The look is not that nice due to lack of graphical design and (maybe) usibility. However, I don’t know any employer building an internal app and willing to pay for graphical design (or usibility). The look would be as “not so nice” if native UIs would be in use. A quick rebuild (without a redisign) in e.g. Cocoa would prove that.

johnofamber

On November 21, 2008 8:38 PM, James Robertson said:

The look issues of VW have less to do with lack of nativeness and more to do with the sheer age - the UI hasn’t received a serious facelift in a long while. We wasted a lot of time and resource on something that ultimately failed: Widgetry.

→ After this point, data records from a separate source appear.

(** Claim C4.  Backoff ladder (min 200 ms, max 30000 ms, factor 1.5):
    after any number of 429 responses without Retry-After, starting from
    the idle state, the backoffs form a non-decreasing sequence that starts
    at 200 ms and never exceeds 30000 ms; any 2xx response resets the
    backoff to 0 from every state; 429, 429, 429, 200 give 200 ms, 300 ms,
    450 ms, 0 ms. *)
Theorem backoff_ladder (config : QueryWorkloadConfig)
  (Henable : EnableBackoff config = true) (Hmin : MinBackoffMs config = 200)
  (Hmax : MaxBackoffMs config = 30000) :
  (forall n,
     let l := backoff_trace config 0 (repeat resp429 (S n)) in
     Sorted Z.le l /\ Forall (fun x => x <= 30000 * Millisecond) l /\
     hd 0 l = 200 * Millisecond) /\
  (forall d r, 200 <= StatusCode r < 300 -> HandleHTTPResponse config r d = 0) /\
  backoff_trace config 0 [resp429; resp429; resp429; mkHTTPResponse 200 ""] =
    [200 * Millisecond; 300 * Millisecond; 450 * Millisecond; 0].
Proof.
  split; [|split].
  - intros n l. subst l.
    destruct (trace429_sorted config Henable Hmin Hmax (S n) 0) as [Hs Hf];
      [unfold Millisecond; lia|].
    split; [exact Hs|]. split.
    + eapply Forall_impl; [|exact Hf]. cbn. lia.
    + cbn [repeat backoff_trace hd]. rewrite step429 by assumption. reflexivity.
  - apply reset_2xx; assumption.
  - cbn [backoff_trace]. rewrite !step429 by assumption.
    rewrite reset_2xx by (assumption || (cbn; lia)). reflexivity.
Qed.

Lemma backoff_ladder_witness :
  (EnableBackoff DefaultQueryWorkloadConfig = true /\
   MinBackoffMs DefaultQueryWorkloadConfig = 200 /\
   MaxBackoffMs DefaultQueryWorkloadConfig = 30000) /\
  backoff_trace DefaultQueryWorkloadConfig 0 [resp429; resp429; resp429; mkHTTPResponse 200 ""] =
    [200 * Millisecond; 300 * Millisecond; 450 * Millisecond; 0].
Proof.
  split; [repeat split|].
  exact (proj2 (proj2 (backoff_ladder DefaultQueryWorkloadConfig eq_refl eq_refl eq_refl))).
Defined.

End WorkloadFacts.

(** ** Proofs: time strings *)
Module TimeFacts.
Import QueryClient.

We now have to start over with the UI framework we have and make the system look and feel better.

One change you’ll see starting in the next release is new and better graphics; Cairo is coming. The advantage that gives us is simple: nice graphics capabilities across all of our platforms with one API. If we instead went native, we would have to create a mapping layer to something on each platform. If we had infinite resources, maybe that would work. We don’t, so we have to be smarter about things.

On November 22, 2008 12:41 AM, Stefan Tilkov Author Profile Page said:

@Martin: +1.

@Patrick, @johnofamber: My complaints about Ambrai are not because the use of native widgets, but rather about UI design – what’s the “>>” doing in the title bar? Why are the two top listboxes so misaligned? I know, because of the ugly radio buttons squeezed below the first one. Still, no excuse – no one would get praise for building a UI like this in the Mac community. Take a look at the UIs built by Apple, or many of the smaller Mac-only shops (the Versions Subversion client, NetNewsWire, MarsEdit, … – the attention to detail and aesthetics is breathtaking. And of course I’m talking about end-user software, such as e.g. the Smalltalk IDE itself.

@James: I understand that you’re operating with limited resources - looking forward you’ll come up with.